2023 Ohio 117
Ohio Ct. App.2023Background
- Angelina Hamrick and victim Jason Hamrick were married, separated, and embroiled in custody disputes; Angelina had a secret affair with Michael Clark and repeatedly discussed killing Jason (shooting, poisoning, stabbing).
- On June 28–30, 2019: Angelina was at a winery earlier that evening saying she might "kill Jason," later told Clark "I did it," and a child saw Jason lying on the living-room couch with a pillow over his head.
- Jason’s phone moved from the home toward the Ohio River shortly after midnight and then stopped in Bellevue, KY; his body was found in a ditch half a mile from the house, covered in grass clippings.
- Autopsy: single, contact gunshot to the head; body showed postmortem abrasions consistent with being dragged.
- Crime-scene and follow-up searches found blood evidence in the living room and basement (Bluestar revealed cleaned blood), a missing firearm, cut pool tarp pieces and denim along the roadway consistent with dragging, and baking soda/cleaning supplies in the house; Clark testified about Angelina’s prior statements and the June 28 “I did it” call.
- Angelina was indicted for aggravated murder with a firearm specification, convicted after a 13-day jury trial, and sentenced to life with parole eligibility after 30 years plus a consecutive 3-year firearm term (effectively parole eligibility after 33 years).
Issues
| Issue | State's Argument | Hamrick's Argument | Held |
|---|---|---|---|
| Admissibility of gruesome photographs (crime-scene & autopsy photos) | Photos were relevant to manner/circumstances of death, insect activity/time of death, and evidence of dragging; probative value outweighed prejudice. | Photos were duplicative, unduly gruesome, and offered only to inflame the jury. | Court: No abuse of discretion; photos admissible under Evid. R. 403(A); even if error, harmless given overwhelming evidence. |
| Admissibility of aerial demonstrative Exhibit 9 (map showing evidence path) | Map accurately depicted locations of recovered items linking house to body and helped explain dragging/disposal; relevant and not misleading. | Map included irrelevant items and could confuse or mislead the jury. | Court: No abuse of discretion; demonstrative was relevant, substantially similar to the occurrences, and not unduly prejudicial; harmless if error. |
| Manifest weight of the evidence (guilt and prior calculation/design) | State: extensive direct and circumstantial evidence (statements, phone movement, blood/Bluestar results, tarp/denim trail, autopsy) established guilt and prior calculation/design. | Hamrick: challenged causation and that state proved prior calculation and design. | Court: Conviction affirmed; evidence overwhelming and jury did not lose its way—prior calculation and design supported by facts and witnesses. |
| Sentencing (life + firearm spec excessive/not proportionate) | State: sentences authorized by statutes; firearm term mandatory. | Hamrick: sentence excessive, court failed to consider sentencing purposes/principles, improper reliance on lack of remorse. | Court: No review jurisdiction over aggravated-murder life term under R.C. 2953.08(D)(3); firearm specification term mandatory—assignment dismissed. |
Key Cases Cited
- State v. Maurer, 15 Ohio St.3d 239 (Ohio 1984) (gruesome photos are not per se inadmissible).

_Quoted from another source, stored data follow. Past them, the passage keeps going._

Lemma verify_sound P c q : ∀ pre seen pend g,
  P = pre ++ q → "" ∈ seen → (∀ i, i ∈ pre → ins_symbol i ∈ seen) → (∀ e, e ∈ pend → e.1 ∉ seen) →
  verify seen pend g q = true →
  (∀ g0 ρ f, g = Some g0 → typed ρ g0 → (length q ≤ f)%nat → verdict (run P c f (length pre) ρ)) ∧
  (∀ e, e ∈ pend → ∃ m, find_label P e.1 = Some m ∧
     ∀ ρ f, typed ρ e.2 → (length q ≤ f)%nat → verdict (run P c f m ρ)).
Proof.
  induction q as [|i q IH]; intros pre seen pend g HP He Hpre Hpend Hv.
  { simpl in Hv. destruct g, pend; try done. split; [done|]. by intros e ?%elem_of_nil. }
  cbn [verify] in Hv. set (s := ins_symbol i) in *. set (fr := bool_decide (s ≠ "")) in *.
  set (seen' := if fr then s :: seen else seen) in *.
  set (pend' := if fr then elsewhere s pend else pend) in *.
  destruct (fr && bool_decide (s ∈ seen)) eqn:Efr; [done|].
  destruct (if fr then enter g (landing s pend) else g) as [g1|] eqn:Eg; [|done].
  destruct (op_type (ins_op i) g1) as [after|] eqn:Eo; [|done].
  assert (P = (pre ++ [i]) ++ q) as HP' by (by rewrite <- app_assoc).
  assert (∀ j, j ∈ pre ++ [i] → ins_symbol j ∈ seen') as Hpre'.
  { intros j [Hj| ->%list_elem_of_singleton]%elem_of_app; unfold seen'.
    - destruct fr; [right|]; by apply Hpre.
    - fold s. unfold fr. destruct (bool_decide_reflect (s ≠ "")) as [|Hs]; [by left|].
      by apply dec_stable in Hs as ->. }
  clearbody fr.
  assert (∀ e, e ∈ pend' → e.1 ∉ seen') as Hpend'.
  { intros e. unfold pend', seen', elsewhere. destruct fr; [|apply Hpend].
    rewrite list_elem_of_filter, not_elem_of_cons. intros [? ?]. split; [done|by apply Hpend]. }
  assert ("" ∈ seen') as He' by (unfold seen'; destruct fr; [by right|done]).
  assert (P !! length pre = Some i) as Hi by (rewrite HP; by apply list_lookup_middle).
  assert (∃ pend2 g2, verify seen' pend2 g2 q = true ∧ (∀ e, e ∈ pend' → e ∈ pend2) ∧
    (∀ e, e ∈ pend2 → e.1 ∉ seen') ∧ (ins_op i ≠ Return → g2 = Some after) ∧
    ∀ l, jump_target (ins_op i) = Some l → (l, after) ∈ pend2) as (pend2 & g2 & Hv2 & Hsub & Hlab & Hg2 & Hjmp).
  { destruct (ins_op i) as [| | | | |? ? l|? ? l|];
      try (by exists pend', (Some after); split_and!);
      try (by exists pend', None; split_and!);
      apply andb_true_iff in Hv as [Hl%negb_true_iff%bool_decide_eq_false Hv];
      exists ((l, after) :: pend'), (Some after);
      (split; [done|]; split; [by right|]; split;
       [intros e [->|?]%elem_of_cons; [done|by apply Hpend']|split; [done|intros l' [= ->]; by left]]). }
  destruct (IH (pre ++ [i]) seen' pend2 g2 HP' He' Hpre' Hlab Hv2) as [IHn IHj].
  rewrite length_app, Nat.add_1_r in IHn.
  assert (∀ ρ f, typed ρ g1 → (length (i :: q) ≤ f)%nat → verdict (run P c f (length pre) ρ)) as Hrun.
  { intros ρ f Hg Hf. destruct f as [|f]; simpl in Hf; [lia|]. eapply step_verdict; [done..| |].
    - intros Hr ρ' Hρ'. eapply IHn; [by apply Hg2|done|lia].
    - intros l Hl. destruct (IHj _ (Hjmp l Hl)) as (m & Hm & Hrunm). exists m. split; [done|].
      intros ρ' Hρ'. apply Hrunm; [done|lia]. }
  split.
  - intros g0 ρ f -> Hg Hf. apply Hrun; [|done]. destruct fr; [|by injection Eg as <-].
    eapply enter_typed; [done|]. left. by exists g0.
  - intros e Hin. destruct (decide (fr = true ∧ e.1 = s)) as [[Hfr Hes]|Hne].
    + exists (length pre). rewrite Hfr in *. simpl in Efr. apply bool_decide_eq_false in Efr. split.
      * rewrite HP, find_label_app_None.
        2: { apply find_label_None. intros j Hj Heq. apply Efr. rewrite <- Hes, <- Heq. by apply Hpre. }
        simpl. fold s. rewrite Hes, decide_True by done. simpl. f_equal. lia.
      * intros ρ f Hg Hf. apply Hrun; [|done]. eapply enter_typed; [done|]. right. exists e. split; [|done].
        unfold landing. apply list_elem_of_filter. done.
    + assert (e ∈ pend') as Hin'.
      { unfold pend', elsewhere. destruct fr; [|done]. apply list_elem_of_filter. naive_solver. }
      destruct (IHj e (Hsub e Hin')) as (m & Hm & Hrunm). exists m. split; [done|].
      intros ρ f Hg Hf. apply Hrunm; [done|simpl in Hf; lia].
Qed.

(** A well-typed program ends with 0 or 1, within one step per instruction. *)
Lemma well_typed_sound p c ρ f :
  well_typed p = true → ρ R1 = ctx_addr → (length p ≤ f)%nat → verdict (run p c f 0 ρ).
Proof.
  intros Hw Hr Hf. destruct (verify_sound p c p [] [""] [] (Some entry)) as [Hrun _]; try done.
  - by left.
  - by intros i ?%elem_of_nil.
  - by intros e ?%elem_of_nil.
  - apply (Hrun entry); [done| |done]. intros r. unfold entry. by case_decide; subst.
Qed.
End Sound.

(** ** The generated programs are accepted *)

(** R2 to R5 hold what the prologue loaded. *)
Definition loaded (g : Register → rtype) : Prop := ∀ r, r ∈ [R2; R3; R4; R5] → g r = Scalar.

Definition bound_for (s : string) (pend : list (string * (Register → rtype))) : Prop :=
  ∀ e, e ∈ pend → e.1 = s ∧ loaded e.2.

Lemma loaded_set g r t : loaded g → r ∈ [R0; R1] → loaded (set_type r t g).
Proof. intros Hg Hr r' Hr'. unfold set_type. case_decide; [set_solver|by apply Hg]. Qed.

Lemma loaded_join g1 g2 : loaded g1 → loaded g2 → loaded (join g1 g2).
Proof. intros H1 H2 r Hr. unfold join. by rewrite (H1 r Hr), (H2 r Hr). Qed.

Lemma enter_loaded s pend : ∀ g,
  bound_for s pend → match g with Some g0 => loaded g0 | None => pend ≠ [] end →
  ∃ g', enter g pend = Some g' ∧ loaded g'.
Proof.
  induction pend as [|e pend IH]; intros g Hb Hg; [destruct g; [eauto|done]|].
  assert (bound_for s pend) as Hb' by (intros e' He'; apply Hb; by right).
  destruct (Hb e ltac:(by left)) as [_ He].
  apply (IH (Some _) Hb'). destruct g; [by apply loaded_join|done].
Qed.

Lemma bound_landing s pend : bound_for s pend → landing s pend = pend ∧ elsewhere s pend = [].
Proof.
  unfold landing, elsewhere. induction pend as [|e pend IH]; intros Hb; [done|].
  destruct (Hb e ltac:(by left)) as [E _]. destruct IH as [IH1 IH2]; [intros ? ?; apply Hb; by right|].
  rewrite filter_cons_True, filter_cons_False by (try done; by intros []). by rewrite IH1.
Qed.

Lemma verify_label s seen pend g g1 i q :
  s ≠ "" → s ∉ seen → bound_for s pend → enter g pend = Some g1 → ins_symbol i = "" →
  verify seen pend g (Sym i s :: q) = verify (s :: seen) [] (Some g1) (i :: q).
Proof.
  intros Hs Hseen Hb He Hi. destruct (bound_landing s pend Hb) as [El Ee]. cbn [verify].
  change (ins_symbol (Sym i s)) with s. change (ins_op (Sym i s)) with (ins_op i).
  rewrite Hi, El, Ee, He. rewrite (bool_decide_eq_true_2 (s ≠ "")), (bool_decide_eq_false_2 (s ∈ seen)) by done.
  by rewrite (bool_decide_eq_false_2 ("" ≠ "")) by tauto.
Qed.

(** An instruction without a label. *)
Lemma verify_ins seen pend g o q :
  verify seen pend (Some g) (ins o :: q) =
    match op_type o g with
    | None => false
    | Some after =>
        match o with
        | Return => verify seen pend None q
        | JNEImm _ _ l | JNEReg _ _ l =>
            negb (bool_decide (l ∈ seen)) && verify seen ((l, after) :: pend) (Some after) q
        | _ => verify seen pend (Some after) q
        end
    end.
Proof. done. Qed.

(** The tests of a rule keep the registers loaded and leave through [next] only. *)
Definition seg_typed (next : string) (seg : list instruction) : Prop :=
  ∀ seen pend g rest, next ∉ seen → bound_for next pend → loaded g →
    (∀ pend' g', bound_for next pend' → loaded g' → (seg ≠ [] ∨ pend ≠ [] → pend' ≠ []) →
       verify seen pend' (Some g') rest = true) →
    verify seen pend (Some g) (seg ++ rest) = true.

Lemma seg_typed_nil next : seg_typed next [].
Proof. intros seen pend g rest _ Hb Hg Hrest. apply Hrest; naive_solver. Qed.

Lemma seg_typed_app next s1 s2 : seg_typed next s1 → seg_typed next s2 → seg_typed next (s1 ++ s2).
Proof.
  intros H1 H2 seen pend g rest Hn Hb Hg Hrest. rewrite <- app_assoc.
  apply H1; [done..|]. intros pend1 g1 Hb1 Hg1 Hne1. apply H2; [done..|].
  intros pend2 g2 Hb2 Hg2 Hne2. apply Hrest; [done..|]. intros Hor. apply Hne2.
  destruct s2; [right|by left]. apply Hne1. by rewrite app_nil_r in Hor.
Qed.

Lemma bound_cons next pend g : bound_for next pend → loaded g → bound_for next ((next, g) :: pend).
Proof. intros Hb Hg e [->|He]%elem_of_cons; [done|by apply Hb]. Qed.

Lemma seg_typed_jne next r v :
  r ∈ [R2; R3; R4; R5] → imm_ok v = true → seg_typed next [ins (JNEImm r v next)].
Proof.
  intros Hr Hv seen pend g rest Hn Hb Hg Hrest. cbn [app].
  rewrite verify_ins. cbn [op_type]. rewrite (Hg r Hr), Hv. cbn [is_scalar andb]. rewrite (bool_decide_eq_false_2 (next ∈ seen)) by done.
  apply Hrest; [by apply bound_cons|done|done].
Qed.

Lemma seg_typed_access next a :
  imm_ok a = true → seg_typed next [ins (MovReg32 R1 R3); ins (AndImm32 R1 a); ins (JNEReg R1 R3 next)].
Proof.
  intros Ha seen pend g rest Hn Hb Hg Hrest. cbn [app].
  assert (R3 ∈ [R2; R3; R4; R5]) as Hr3 by (by right; left).
  rewrite verify_ins. cbn [op_type]. rewrite (Hg R3 Hr3). change (is_scalar Scalar) with true. cbv iota.
  rewrite verify_ins. cbn [op_type]. change (is_scalar (set_type R1 Scalar g R1)) with true. rewrite Ha. cbn [andb].
  assert (loaded (set_type R1 Scalar (set_type R1 Scalar g))) as Hg' by (do 2 (apply loaded_set; [|by right; left]); done).
  rewrite verify_ins. cbn [op_type]. rewrite (Hg' R3 Hr3).
  change (is_scalar (set_type R1 Scalar (set_type R1 Scalar g) R1) && is_scalar Scalar) with true. cbv iota.
  rewrite (bool_decide_eq_false_2 (next ∈ seen)) by done.
  apply Hrest; [by apply bound_cons|done|done].
Qed.

Lemma imm_ok_i32 n : imm_ok (i32 n) = true.
Proof.
  unfold imm_ok, i32, wraps. pose proof (Z.mod_pos_bound (n + 2 ^ (32 - 1)) (2 ^ 32) ltac:(lia)).
  change (2 ^ (32 - 1)) with (2 ^ 31) in *. rewrite andb_true_iff, Z.leb_le, Z.ltb_lt. lia.
Qed.

Lemma seg_typed_rule next r :
  seg_typed next (rule_tests (type_code (rule_type r)) (access_of (rule_perms r)) (rule_major r) (rule_minor r) next).
Proof.
  unfold rule_tests. repeat apply seg_typed_app.
  - unfold type_code. repeat case_match; try apply seg_typed_nil; simplify_eq;
      (apply seg_typed_jne; [by left|by vm_compute]).
  - case_match; [|apply seg_typed_nil]. apply seg_typed_access.
    unfold access_of. repeat case_match; by vm_compute.
  - case_match; [|apply seg_typed_nil]. apply seg_typed_jne; [by right; right; left|apply imm_ok_i32].
  - case_match; [|apply seg_typed_nil]. apply seg_typed_jne; [by right; right; right; left|apply imm_ok_i32].
Qed.

Lemma accept_typed seen pend g b rest :
  verify seen pend (Some g) (acceptBlock b ++ rest) = verify seen pend None rest.
Proof. by destruct b. Qed.

Lemma rule_tests_wild k r :
  rule_ok r = true → is_wild r = false →
  rule_tests (type_code (rule_type r)) (access_of (rule_perms r)) (rule_major r) (rule_minor r) (block_sym k) ≠ [].
Proof.
  intros Hok Hw. unfold rule_tests, is_wild in *. rewrite !(Z.leb_antisym _ 0).
  destruct (rule_ok_type r Hok) as [Et|[Et|Et]]; rewrite Et in *; [done|done|]. change (type_code WildcardDevice) with (@None Z).
  rewrite Z.eqb_refl in Hw. by destruct (access_of _ =? _), (rule_major r <? 0), (rule_minor r <? 0).
Qed.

- State v. Monroe, 105 Ohio St.3d 384 (Ohio 2005) (gruesome photographs admissible to show nature and circumstances of the crime).
- State v. Jackson, 107 Ohio St.3d 53 (Ohio 2005) (gruesome photos can explain manner and circumstances of death and corroborate scene testimony).
- State v. Taylor, 78 Ohio St.3d 15 (Ohio 1997) (prior calculation and design is fact-specific; no bright-line test).
- State v. Cotton, 56 Ohio St.2d 8 (Ohio 1977) (discussion of prior calculation and design requiring a scheme beyond momentary deliberation).
- State v. Coley, 93 Ohio St.3d 253 (Ohio 2001) (prior calculation and design can exist even where the killing was conceived and executed quickly).